This is how plastic pollution is debilitating our marine ecosystem
By Kahi Pacarro
Deep introspection of pollution ends at the epiphany that pollution is the result of failed design. If consumer goods and commercial fishing materials were designed to consider the end of their use, we would drastically constrict the flow of plastics dumping into our ocean. This most obvious conclusion also represents perhaps one of the most daunting paths of implementation. The reason? Plastic is made from oil.
As the uphill path is being walked to tackle the bigger picture of addressing sustainable design, people throughout Hawaii are working on a daily basis to not only rid our coastlines of debris, but more importantly, inspire us to stop using so much plastic.
As the world slowly recognizes the un-sustainability of over-consuming plastic, we need to turn our existing waste into a resource.
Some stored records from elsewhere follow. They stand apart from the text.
(** ** The tool modes of the application *)

Lemma step_active (w : MeasurementSystem.World) (ev : MeasurementSystem.Event) :
  MeasurementSystem.active (MeasurementSystem.this (MeasurementSystem.step w ev))
  = match ev with
    | MeasurementSystem.call_activate => true
    | MeasurementSystem.call_deactivate => false
    | _ => MeasurementSystem.active (MeasurementSystem.this w)
    end.
Proof.
  change (fst (fst (editing_frame (MeasurementSystem.step w ev)))
          = match ev with
            | MeasurementSystem.call_activate => true
            | MeasurementSystem.call_deactivate => false
            | _ => fst (fst (editing_frame w))
            end).
  destruct ev as [e|e|e|e| | | |now|index| |]; cbn [MeasurementSystem.step].
  - destruct (MeasurementSystem.active (MeasurementSystem.this w)); [|reflexivity].
    rewrite handleClick_frame. reflexivity.
  - destruct (MeasurementSystem.active (MeasurementSystem.this w)
              && MeasurementSystem.ctrlKey e); [|reflexivity].
    unfold MeasurementSystem.handleMouseDown.
    repeat case_match; try reflexivity.
    rewrite startEditing_frame. reflexivity.
  - destruct (MeasurementSystem.active (MeasurementSystem.this w)
              && MeasurementSystem.isEditing (MeasurementSystem.this w)); [|reflexivity].
    destruct (MeasurementSystem.handleMouseMove w e) as [w'|err] eqn:Hmove; [|reflexivity].
    rewrite (handleMouseMove_frame w w' e Hmove). reflexivity.
  - destruct (MeasurementSystem.active (MeasurementSystem.this w)
              && MeasurementSystem.isEditing (MeasurementSystem.this w)); [|reflexivity].
    unfold MeasurementSystem.handleMouseUp.
    destruct (MeasurementSystem.isEditing (MeasurementSystem.this w)); [|reflexivity].
    rewrite stopEditing_frame. reflexivity.
  - reflexivity.
  - unfold MeasurementSystem.deactivate. rewrite print_frame, stopEditing_frame.
    reflexivity.
  - rewrite closeMeasurement_frame. reflexivity.
  - rewrite createNewMeasurement_frame. reflexivity.
  - rewrite switchToMeasurement_frame. reflexivity.
  - reflexivity.
  - rewrite clearCurrent_frame. reflexivity.
Qed.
Therein lies one of the most poignant current solutions.
Born out of our desire to eliminate thousands of pounds of marine debris entering the landfill or H-Power, Sustainable Coastlines Hawaii has initiated the world’s first Ocean Plastics Program.
In collaboration with Method Home, we turned ocean trash into soap bottles that lined the shelves of Whole Foods across the country. This has now grown to collaborations with Parley for the Oceans and Adidas.
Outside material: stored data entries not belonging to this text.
(** The revenue filter does not fail on a scraped frame: it never compares
    a text with the threshold.  It returns a frame with the same labels
    whose rows are rows of the scraped frame; without a column labelled
    "Revenue (USD millions)" it returns the frame unchanged. *)
Theorem revenue_filter_never_fails
        (soup : PageElement) (u u' : ui) (df : DataFrame) (min_revenue : Z) :
  scrape_companies_data (Parsed soup) u = (Return (Some df), u') ->
  exists kept,
    min_revenue_filter df df min_revenue = Return kept
    /\ columns kept = columns df
    /\ incl (rows kept) (rows df)
    /\ (~ In "Revenue (USD millions)" (columns df) -> kept = df).
Proof.
  intros Hrun. apply scraped_frame in Hrun.
  destruct (in_dec string_dec "Revenue (USD millions)" (columns df)) as [Hin | Hout].
  - destruct (filter_of_scraped soup df Hrun Hin) as (j & Hpos & Hnum).
    rewrite (min_revenue_filter_numeric df df min_revenue j Hin Hpos Hnum).
    eexists. split; [reflexivity|]. cbn [columns rows]. split; [reflexivity|].
    split; [|contradiction].
    intros row Hrow. now apply filter_In in Hrow as [Hrow _].
  - rewrite (min_revenue_filter_absent df df min_revenue Hout).
    eexists. split; [reflexivity|]. split; [reflexivity|].
    split; [apply incl_refl | reflexivity].
Qed.

Lemma revenue_filter_never_fails_witness :
  (exists kept,
      min_revenue_filter
        (mkDataFrame ["Rank"; "Name"; "Revenue (USD millions)"; "Employees"]
           [[Str "1"; Str "Acme Corp"; Num (500000 # 1); Num (120000 # 1)]])
        (mkDataFrame ["Rank"; "Name"; "Revenue (USD millions)"; "Employees"]
           [[Str "1"; Str "Acme Corp"; Num (500000 # 1); Num (120000 # 1)]])
        1000
      = Return kept
      /\ columns kept = ["Rank"; "Name"; "Revenue (USD millions)"; "Employees"]
      /\ incl (rows kept)
              [[Str "1"; Str "Acme Corp"; Num (500000 # 1); Num (120000 # 1)]])
  /\ min_revenue_filter
       (mkDataFrame ["A"; "B"; "C"] [[Str "x"; Str "y"; Str "z"]])
       (mkDataFrame ["A"; "B"; "C"] [[Str "x"; Str "y"; Str "z"]])
       1000
     = Return (mkDataFrame ["A"; "B"; "C"] [[Str "x"; Str "y"; Str "z"]]).
Proof.
  split.
  - destruct (revenue_filter_never_fails Sample.acme [] []
                (mkDataFrame ["Rank"; "Name"; "Revenue (USD millions)"; "Employees"]
                   [[Str "1"; Str "Acme Corp"; Num (500000 # 1); Num (120000 # 1)]])
                1000 eq_refl) as (kept & Hrun & Hcols & Hrows & _).
    exists kept. exact (conj Hrun (conj Hcols Hrows)).
  - destruct (revenue_filter_never_fails Sample.ragged [] []
                (mkDataFrame ["A"; "B"; "C"] [[Str "x"; Str "y"; Str "z"]])
                1000 eq_refl) as (kept & Hrun & _ & _ & Hsame).
    rewrite Hrun. f_equal. apply Hsame. simpl. intuition discriminate.
Defined.

(** With the threshold 0, the value the input starts with, the revenue
    filter still drops rows: those whose revenue is missing.  It keeps,
    in their order, exactly the rows of the scraped frame whose revenue is
    a number. *)
Theorem default_threshold_drops_missing
        (soup : PageElement) (u u' : ui) (df : DataFrame) :
  scrape_companies_data (Parsed soup) u = (Return (Some df), u') ->
  In "Revenue (USD millions)" (columns df) ->
  exists j,
    positions "Revenue (USD millions)" df = [j]
    /\ min_revenue_filter df df 0
       = Return (mkDataFrame (columns df)
                   (filter (fun row => is_number (nth j row NaN)) (rows df))).
Proof.
  intros Hrun Hin. apply scraped_frame in Hrun.
  destruct (scraped_revenue_column soup df Hrun Hin) as (j & Hpos & Hval).
  exists j. split; [exact Hpos|].
  rewrite (min_revenue_filter_numeric df df 0 j Hin Hpos).
  - f_equal. f_equal. apply filter_ext_in. intros row Hrow.
    apply at_least_zero. now apply Hval.
  - intros row Hrow.
    destruct (Hval row Hrow) as [-> | [-> | (q & -> & _)]]; reflexivity.
Qed.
The successful implementation of our ocean plastics program placed Sustainable Coastlines Hawaii on the radar of not only big-name brands but also researchers working within the Papahanaumokuakea Marine National Monument (PMNM), the largest protected conservation area under the United States, as well as one of the largest marine conservation areas in the world. The area consists of 139,797 square miles in the Pacific Ocean, which, according to Papahanaumokuakea.gov, is also larger than all of the country’s national parks combined.
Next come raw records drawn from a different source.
Lemma conf_lines_single_quoted (pairs : list (string * string)) :
  comprehension conf_line (map string_pair pairs)
  = Ok (map (fun kv => single_quoted (replace "$" "$$" (assignment (fst kv) (snd kv))))
          pairs).
Proof.
  induction pairs as [| [k v] pairs IH]; [reflexivity |].
  cbn [map comprehension]. unfold string_pair at 1. cbn [fst snd].
  rewrite conf_line_single_quoted, IH. reflexivity.
Qed.

Lemma ninja_expand_single_quoted (s tail tail' : string) :
  ninja_expand tail = Some tail' ->
  ninja_expand (single_quoted (replace "$" "$$" s) ++ tail)
  = Some (single_quoted s ++ tail').
Proof.
  intros Htail. unfold single_quoted.
  change ("'" ++ ?x) with (String "'" x).
  cbn [append ninja_expand Ascii.eqb Bool.eqb].
  rewrite !string_app_assoc.
  rewrite (ninja_expand_quoted s ("'" ++ tail) ("'" ++ tail')).
  - reflexivity.
  - cbn. rewrite Htail. reflexivity.
Qed.

Lemma str_join_cons (sep x y : string) (l : list string) :
  str_join sep (x :: y :: l) = x ++ sep ++ str_join sep (y :: l).
Proof.
  reflexivity.
Qed.

Lemma ninja_expand_joined (assignments : list string) :
  ninja_expand
    (str_join " " (map (fun a => single_quoted (replace "$" "$$" a)) assignments))
  = Some (str_join " " (map single_quoted assignments)).
Proof.
  induction assignments as [| a assignments IH]; [reflexivity |].
  destruct assignments as [| b assignments].
  - cbn [map str_join String.concat].
    rewrite <- (string_app_nil_r (single_quoted (replace "$" "$$" a))).
    rewrite (ninja_expand_single_quoted a "" "" eq_refl).
    now rewrite string_app_nil_r.
  - cbn [map] in IH |- *. rewrite !str_join_cons.
    apply ninja_expand_single_quoted.
    cbn [append ninja_expand Ascii.eqb Bool.eqb]. rewrite IH. reflexivity.
Qed.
Researchers deployed for months on end – whose task it was to save the critically endangered monk seal – would walk over plastic pollution and societal remnants with no conduit to address the daunting amount of marine debris overtaking the habitats that seemed so important to the PMNM’s real residents.
Sustainable Coastlines Hawaii’s Ocean Plastics Program gave reason, set precedent, and laid the pathway to bring further purpose to the researchers long and arduous task while under deployment within the PMNM.
As Ni’ihau dropped under the horizon, our last glimpse of the Hawaiian Islands welcomed our entrance into the mysterious and majestic PMNM. Recently brought aboard the 230-foot NOAA Research Vessel the Hi’ialakai, our goal was to asses the damage marine debris was causing in the Monument, figure out what to do about it, and whether our Ocean Plastics Program could succeed.
The Monument represents a breathing ecosystem where all parts are integral to a larger whole, contrasting the beauty of the wildlife is the evidence of mankind’s waste: waste from our everyday lives, waste from commercial fishing and waste from a war torn past.
The Monument is in a state of disrepair, being brought back to life by a small army of dedicated scientists and contractors while being barraged by society’s continual over-consumption of plastic and demand for fish.
Monk seals, green sea turtles, baby albatross and masked boobies have unsolicitedly embraced the plastic tide with no choice but to accept their current reality. As our storm drains, litterers, dumps, canals, and streams empty out millions of pounds of debris into our oceans, the debris is met with millions of tons of nets, buoys, and rope intentionally dumped overboard only to wash up on the shores of Papahanaumokuakea.
Old nets and ropes are tied together to become fish aggregating devices (FAD’s) and thrown overboard. Often attached to the FAD, a small device communicates the temperature of the water, the depth of the ocean, the GPS location, the average size of fish underneath, and the density of fish. When the right parameters occur, the boat returns to harvest the fish below.
Curious monk seals play with these plastic conglomerates only to get tangled and die. Albatross fledglings starve to death in their plastic rimmed nests as their corpses decompose only to expose plastic filled stomachs. Force-fed plastic meals by their parents, similarly to how society is force feeding plastic to us.
As the World wakes up to the need to curb plastic production and use, we need to identify and protect the places affected by its most insidious repercussions. After visiting the Monument, the idea of expanding the Papahanaumokuakea Marine National Monument – something currently being proposed – represents an unprecedented opportunity to further protect one of the world’s most important existing habitats and set a precedent to encourage the protection of more critical habitats allowing our oceans to heal.
On that first journey, we returned with over 5,000 pounds of marine debris and since recovered another 15,000 pounds with more on the way. But, as we started our journey back to the Hawaiian Islands, still in the daze of experiencing a life-changing trip, reality and society quickly set in as the skilled Captain smoothly navigated the giant ship alongside a reflective mylar balloon with the words “Congrats Graduate!”
Graduates of our highest educational institutions celebrating with detrimental superficial balloons show the magnitude and scale of our current situation.
Kahi Pacarro is the Executive Director at Sustainable Coastlines Hawaii.